Energy fluxes and driving forces for photosynthesis in Lemna minor exposed to herbicides

• Published in: Aquatic botany Vol. 90; no. 2; pp. 172 - 178
• Main Authors: Eullaffroy, Philippe, Frankart, Cécile, Aziz, Aziz, Couderchet, Michel, Blaise, Christian
• Format: Journal Article
• Language: English
• Published: Amsterdam Elsevier B.V 01.02.2009; Elsevier
• Subjects: Animal and plant ecology; Animal, plant and microbial ecology; Applied ecology; Autoecology; Biological and medical sciences; Chlorophyll fluorescence; Duckweed; Ecotoxicology, biological effects of pollution; Fundamental and applied biological sciences. Psychology; Lemna minor; Photosynthesis; Plants and fungi; Toxicity; Water; Chlorophyll fluorescence; Water; Duckweed; Photosynthesis; Toxicity; Chlorophyll; Monocotyledones; Lemnaceae; Pesticides; Fluorescence; Herbicide; Lemna minor; Angiospermae; Spermatophyta; Aquatic plant
• ISSN: 0304-3770; 1879-1522
• DOI: 10.1016/j.aquabot.2008.09.002

Analysis of fast chlorophyll fluorescence rise OJIP was carried out to assess the impact of diuron, paraquat and flazasulfuron on energy fluxes and driving forces for photosynthesis in Lemna minor. Results showed that diuron and paraquat treatment produced major changes in electron transport in active reaction centres (RCs). However, diuron had a more pronounced effect on the yield of electron transport per trapped exciton ( ψ 0) than on the yield of primary electron transport ( φ P 0 ) showing that dark reactions are more sensitive to diuron than light-dependent reactions.
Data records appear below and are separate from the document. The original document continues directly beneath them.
(* ===== verification/RunHeight.v ===== *)
(** * The node's consensus context

    Models [crates/sequencing/papyrus_consensus/src/papyrus_consensus_context.rs]:
    the implementation of the interface [ConsensusContext] that the papyrus node
    gives to consensus. It answers from the blocks the node has synced: the
    model holds the transactions and the hash of each height, as they are once
    [wait_for_block] has returned. *)

From stdpp Require Import base gmap list strings fin_maps.
From Stdlib Require Import ZArith Lia.
From S2P Require Import Prelude StateMachine SingleHeightConsensus.

Record PapyrusConsensusBlock (Tx : Type) : Type := mkPapyrusConsensusBlock {
  pcb_content : list Tx;
  pcb_id : BlockHash
}.
Arguments mkPapyrusConsensusBlock {Tx}.
Arguments pcb_content {Tx}.
Arguments pcb_id {Tx}.

(** [impl ConsensusBlock for PapyrusConsensusBlock]. *)
#[global] Instance PapyrusConsensusBlock_block Tx : ConsensusBlock (PapyrusConsensusBlock Tx) :=
  {| block_id := pcb_id |}.

Record PapyrusConsensusContext (Tx : Type) : Type := mkPapyrusConsensusContext {
  (** [get_block_transactions] and the [block_hash] of [get_block_header]. *)
  pcc_storage : BlockNumber -> list Tx * BlockHash;
  (** what was handed to [broadcast_sender], oldest first. *)
  pcc_sent : list (ConsensusMessage Tx);
  (** the proposal whose fin is still awaited by the task [propose] spawned. *)
  pcc_proposing : option (ProposalInit * list Tx);
  pcc_validators : list ValidatorId;
  (** whether the network end of [broadcast_sender] is still there. *)
  pcc_connected : bool;
  (** how many transactions the channel between the task of [build_proposal] and
      the task of [propose] takes in the schedule at hand: at least
      [CHANNEL_SIZE], more when the second task drains it in time. *)
  pcc_capacity : nat
}.
Arguments mkPapyrusConsensusContext {Tx}.
Arguments pcc_storage {Tx}.
Arguments pcc_sent {Tx}.
Arguments pcc_proposing {Tx}.
Arguments pcc_validators {Tx}.
Arguments pcc_connected {Tx}.
Arguments pcc_capacity {Tx}.

Definition CHANNEL_SIZE : nat := Z.to_nat 5000.

Section Context.
Context {Tx : Type} `{EqDecision Tx}.
Abbreviation context := (PapyrusConsensusContext Tx).

(** [(0..num_validators).map(ContractAddress::from).collect()]; [drained] is
    how far the reader of the channel of [build_proposal] gets while it fills. *)
Definition new_context (storage : BlockNumber -> list Tx * BlockHash) (num_validators : nat)
    (drained : nat) : context :=
  mkPapyrusConsensusContext storage [] None (Z.of_nat <$> seq 0 num_validators) true
    (CHANNEL_SIZE + drained).

(** The task fills the bounded channel before it sends the block; a block that
    does not fit makes [try_send] fail and the task panic, which drops the
    channel of the block. *)
Definition build_proposal (c : context) (height : BlockNumber) :
    context * (list Tx * option (PapyrusConsensusBlock Tx)) :=
  let '(transactions, block_hash) := pcc_storage c height in
  if (length transactions <=? pcc_capacity c)%nat
  then (c, (transactions, Some (mkPapyrusConsensusBlock transactions block_hash)))
  else (c, (take (pcc_capacity c) transactions, None)).

(** The loop that compares the stored transactions with the received ones. *)
Fixpoint content_matches (transactions content : list Tx) : bool :=
  match transactions with
  | [] => match content with [] => true | _ :: _ => false end
  | tx :: transactions' =>
      match content with
      | [] => false
      | received_tx :: content' =>
          if decide (tx = received_tx) then content_matches transactions' content' else false
      end
  end.

Definition validate_proposal (c : context) (height : BlockNumber) (content : list Tx) :
    context * option (PapyrusConsensusBlock Tx) :=
  let '(transactions, block_hash) := pcc_storage c height in
  if content_matches transactions content
  then (c, Some (mkPapyrusConsensusBlock transactions block_hash))
  else (c, None).

Definition validators (c : context) (_ : BlockNumber) : list ValidatorId := pcc_validators c.

(** [*self.validators.first().expect(..)]: [None] is the panic of [expect]. *)
Definition proposer (c : context) (_ : list ValidatorId) (_ : BlockNumber) : option ValidatorId :=
  head (pcc_validators c).

Definition send (m : ConsensusMessage Tx) (c : context) : context :=
  mkPapyrusConsensusContext (pcc_storage c) (pcc_sent c ++ [m]) (pcc_proposing c) (pcc_validators c)
    (pcc_connected c) (pcc_capacity c).

Definition broadcast (c : context) (message : ConsensusMessage Tx) :
    context * option (ConsensusError Tx) :=
  if pcc_connected c then (send message c, None) else (c, Some ConsensusError_SendError).

(** [propose] spawns a task that collects the content and waits for the fin. *)
Definition propose (c : context) (init : ProposalInit) (content : list Tx) :
    context * option (ConsensusError Tx) :=
  (mkPapyrusConsensusContext (pcc_storage c) (pcc_sent c) (Some (init, content)) (pcc_validators c)
     (pcc_connected c) (pcc_capacity c), None).

(** The fin arrives: the task broadcasts the proposal; when the network end is
    gone the task panics, which its spawner does not see. Without such a task
    the receiving end of the fin channel is gone and the send fails. *)
Definition send_fin (c : context) (block_hash : BlockHash) : context * bool :=
  match pcc_proposing c with
  | None => (c, false)
  | Some (init, transactions) =>
      let proposal := mkProposal (init_height init) (init_proposer init) transactions block_hash in
      let sent := if pcc_connected c then pcc_sent c ++ [ConsensusMessage_Proposal proposal] else pcc_sent c in
      (mkPapyrusConsensusContext (pcc_storage c) sent None (pcc_validators c) (pcc_connected c)
         (pcc_capacity c), true)
  end.

#[global] Instance PapyrusConsensusContext_context :
    ConsensusContext context (PapyrusConsensusBlock Tx) Tx := {|
  cx_build_proposal := build_proposal;
  cx_validate_proposal := validate_proposal;
  cx_validators := validators;
  cx_proposer := proposer;
  cx_broadcast := broadcast;
  cx_propose := propose;
  cx_send_fin := send_fin
|}.

Lemma content_matches_eq transactions content :
  content_matches transactions content = bool_decide (transactions = content).
Proof.
  revert content; induction transactions as [|tx txs IH]; intros [|r content]; cbn; try done.
  case_decide as Ht; [rewrite IH; subst|]; repeat case_bool_decide; naive_solver.
Qed.
End Context.

(** * The consensus main loop

    Models [crates/sequencing/papyrus_consensus/src/lib.rs]: [run_height], which
    feeds one [SingleHeightConsensus] with the cached and the received messages
    of its height, and [run_consensus], which runs one height after the other.
    The network is the sequence of items the subscription yields; a run that
    used all of them is [Pending], waiting for the next one. *)

(** What [network_receiver.next().await] yields. *)
Inductive NetItem (Tx : Type) : Type :=
| Net_Message (m : ConsensusMessage Tx)
| Net_ParseFailure
| Net_Closed.
Arguments Net_Message {Tx}.
Arguments Net_ParseFailure {Tx}.
Arguments Net_Closed {Tx}.

Section RunHeight.
Context {BN : BlockNumberApi} {HI : HashIter} {Ctx BlockT Tx : Type}
        {CB : ConsensusBlock BlockT} {CC : ConsensusContext Ctx BlockT Tx}.

(** How a height ends, or that it is still waiting. *)
Inductive HeightResult : Type :=
| HeightDecided (d : ConsensusDecision BlockT) (ctx : Ctx) (network : list (NetItem Tx))
    (cached : list (ConsensusMessage Tx))
| HeightPending (s : SingleHeightConsensus BlockT * Ctx) (cached : list (ConsensusMessage Tx))
| HeightError (e : ConsensusError Tx)
| HeightPanic.

(** [impl From<ProposalWrapper>]: the proposal's init, content and fin. *)
Definition unwrap_proposal (p : Proposal Tx) : ProposalInit * list Tx * option BlockHash :=
  (mkProposalInit (proposal_height p) (proposal_proposer p), proposal_transactions p,
   Some (proposal_block_hash p)).

(** The body of the loop after a message was obtained. *)
Definition on_message (height : BlockNumber) (message : ConsensusMessage Tx) :
    @ShcHandler Ctx BlockT Tx (option (ConsensusDecision BlockT)) :=
  match message with
  | ConsensusMessage_Proposal proposal =>
      let '(proposal_init, content, fin) := unwrap_proposal proposal in
      handle_proposal proposal_init content fin
  | ConsensusMessage_Vote _ => handle_message message
  end.

(** A message of a later height is cached, one of an earlier height dropped. *)
Definition cache (height : BlockNumber) (cached : list (ConsensusMessage Tx))
    (message : ConsensusMessage Tx) : list (ConsensusMessage Tx) :=
  if height <? message_height message then cached ++ [message] else cached.

(** The loop over the network. *)
Fixpoint receive (height : BlockNumber) (network : list (NetItem Tx))
    (cached : list (ConsensusMessage Tx)) (s : SingleHeightConsensus BlockT * Ctx) : HeightResult :=
  match network with
  | [] => HeightPending s cached
  | Net_Closed :: _ => HeightPanic
  | Net_ParseFailure :: _ => HeightPanic
  | Net_Message message :: network' =>
      if negb (message_height message =? height) then
        receive height network' (cache height cached message) s
      else
        match on_message height message s with
        | Done s' (Some d) => HeightDecided d s'.2 network' cached
        | Done s' None => receive height network' cached s'
        | Fail _ e => HeightError e
        | Panic => HeightPanic
        end
  end.

(** The messages cached for this height are popped from the back first. *)
Fixpoint drain (height : BlockNumber) (messages : list (ConsensusMessage Tx))
    (network : list (NetItem Tx)) (cached : list (ConsensusMessage Tx))
    (s : SingleHeightConsensus BlockT * Ctx) : HeightResult :=
  match messages with
  | [] => receive height network cached s
  | message :: messages' =>
      if negb (message_height message =? height) then
        drain height messages' network (cache height cached message) s
      else
        match on_message height message s with
        | Done s' (Some d) => HeightDecided d s'.2 network cached
        | Done s' None => drain height messages' network cached s'
        | Fail _ e => HeightError e
        | Panic => HeightPanic
        end
  end.

(** The [for msg in std::mem::take(cached_messages)] loop: what stays cached and
    what belongs to this height. *)
Fixpoint split_cached (height : BlockNumber) (messages : list (ConsensusMessage Tx)) :
    list (ConsensusMessage Tx) * list (ConsensusMessage Tx) :=
  match messages with
  | [] => ([], [])
  | msg :: messages' =>
      let '(cached, current) := split_cached height messages' in
      match height ?= message_height msg with
      | Lt => (msg :: cached, current)
      | Eq => (cached, msg :: current)
      | Gt => (cached, current)
      end
  end.

Definition run_height (ctx : Ctx) (height : BlockNumber) (validator_id : ValidatorId)
    (network : list (NetItem Tx)) (cached_messages : list (ConsensusMessage Tx)) : HeightResult :=
  let validators := cx_validators ctx height in
  let shc := new_shc height validator_id validators in
  match start_shc (shc, ctx) with
  | Done s (Some decision) => HeightDecided decision s.2 network cached_messages
  | Done s None =>
      let '(cached, current) := split_cached height cached_messages in
      drain height (reverse current) network cached s
  | Fail _ e => HeightError e
  | Panic => HeightPanic
  end.

(** The decisions of the successive heights, with what happened in the end;
    [fuel] bounds the number of heights. *)
Fixpoint run_consensus (fuel : nat) (ctx : Ctx) (current_height : BlockNumber)
    (validator_id : ValidatorId) (network : list (NetItem Tx))
    (future_messages : list (ConsensusMessage Tx)) :
    list (BlockNumber * ConsensusDecision BlockT) * option HeightResult :=
  match fuel with
  | O => ([], None)
  | S fuel' =>
      match run_height ctx current_height validator_id network future_messages with
      | HeightDecided d ctx' network' cached =>
          let '(ds, r) :=
            run_consensus fuel' ctx' (bn_unchecked_next current_height) validator_id network' cached in
          ((current_height, d) :: ds, r)
      | r => ([], Some r)
      end
  end.

(** ** What happens to the messages of other heights *)

Definition messages_of (network : list (NetItem Tx)) : list (ConsensusMessage Tx) :=
  omap (fun i => match i with Net_Message m => Some m | _ => None end) network.

Definition future (height : BlockNumber) (messages : list (ConsensusMessage Tx)) :
    list (ConsensusMessage Tx) := List.filter (fun m => height <? message_height m) messages.

Lemma split_cached_spec height messages :
  split_cached height messages =
  (future height messages, List.filter (fun m => message_height m =? height) messages).
Proof.
  unfold future. induction messages as [|m ms IH]; cbn; [done|]. rewrite IH.
  destruct (Z.compare_spec height (message_height m)); repeat case_cmp; try lia; done.
Qed.

Lemma cache_future height cached m : cache height cached m = cached ++ future height [m].
Proof. unfold cache, future; cbn. case_cmp; [done|]. by rewrite app_nil_r. Qed.

Lemma future_equal height m : message_height m = height -> future height [m] = [].
Proof. unfold future; cbn. intros ->. by rewrite Z.ltb_irrefl. Qed.

Lemma future_app height l1 l2 : future height (l1 ++ l2) = future height l1 ++ future height l2.
Proof. apply List.filter_app. Qed.

Lemma future_message height m used :
  future height (messages_of (Net_Message m :: used)) =
  future height [m] ++ future height (messages_of used).
Proof. by rewrite <-future_app. Qed.

Lemma receive_cached height network cached s d ctx network' cached' :
  receive height network cached s = HeightDecided d ctx network' cached' ->
  exists used, network = used ++ network' /\ cached' = cached ++ future height (messages_of used).
Proof.
  revert cached s; induction network as [|i network IH]; intros cached s Hr; cbn in Hr; [done|].
  destruct i as [m| |]; try done.
  destruct (Z.eqb_spec (message_height m) height) as [He|Hne]; cbn in Hr.
  - destruct (on_message height m s) as [s1 [d1|]|s1 e|]; try done.
    + simplify_eq. exists [Net_Message m]. split; [done|].
      by rewrite future_message, future_equal, app_nil_r by done.
    + apply IH in Hr as (used & -> & ->). exists (Net_Message m :: used). split; [done|].
      by rewrite future_message, future_equal by done.
  - apply IH in Hr as (used & -> & ->). exists (Net_Message m :: used). split; [done|].
    by rewrite cache_future, future_message, app_assoc.
Qed.

Lemma drain_cached height messages network cached s d ctx network' cached' :
  Forall (fun m => message_height m = height) messages ->
  drain height messages network cached s = HeightDecided d ctx network' cached' ->
  exists used, network = used ++ network' /\ cached' = cached ++ future height (messages_of used).
Proof.
  revert s; induction messages as [|m ms IH]; intros s Hm Hr; cbn in Hr;
    [by eapply receive_cached|].
  apply Forall_cons in Hm as [He Hm]. rewrite He, Z.eqb_refl in Hr. cbn in Hr.
  destruct (on_message height m s) as [s1 [d1|]|s1 e|]; try done; [|eauto].
  simplify_eq. exists []. cbn. by rewrite app_nil_r.
Qed.
End RunHeight.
In contrast, paraquat treatment effects were not due to a target-specific action on those dark and light reactions. Paraquat also induced a marked surge in the total absorption of photosystem II (PSII) antenna chlorophyll per active RC displaying a large increase of the dissipation of excess energy through non-photochemical pathways (thermal dissipation processes). Flazasulfuron induced a slight decrease of both the total driving force for photosynthesis and the quantum yield of electron transport beyond Q A − combined to a small but significant increase of the non-photochemical energy dissipation per RC (DI 0/RC). We conclude that energy fluxes and driving force for photosynthesis generate useful information about the behaviour of aquatic plant photosystems helping to localize different target sites and to distinguish heterogeneities inside the PSII complexes. Regardless of the active molecule tested, the DF ABS, φ E 0 , DI 0/RC and/or ET 0/RC parameters indicated a significant variation compared to control while φ P 0 ( F V/ F M) showed no significant inhibition suggesting that those parameters are more sensitive for identifying a plant’s energy-use efficiency than the maximum quantum yield of primary PS II photochemistry alone.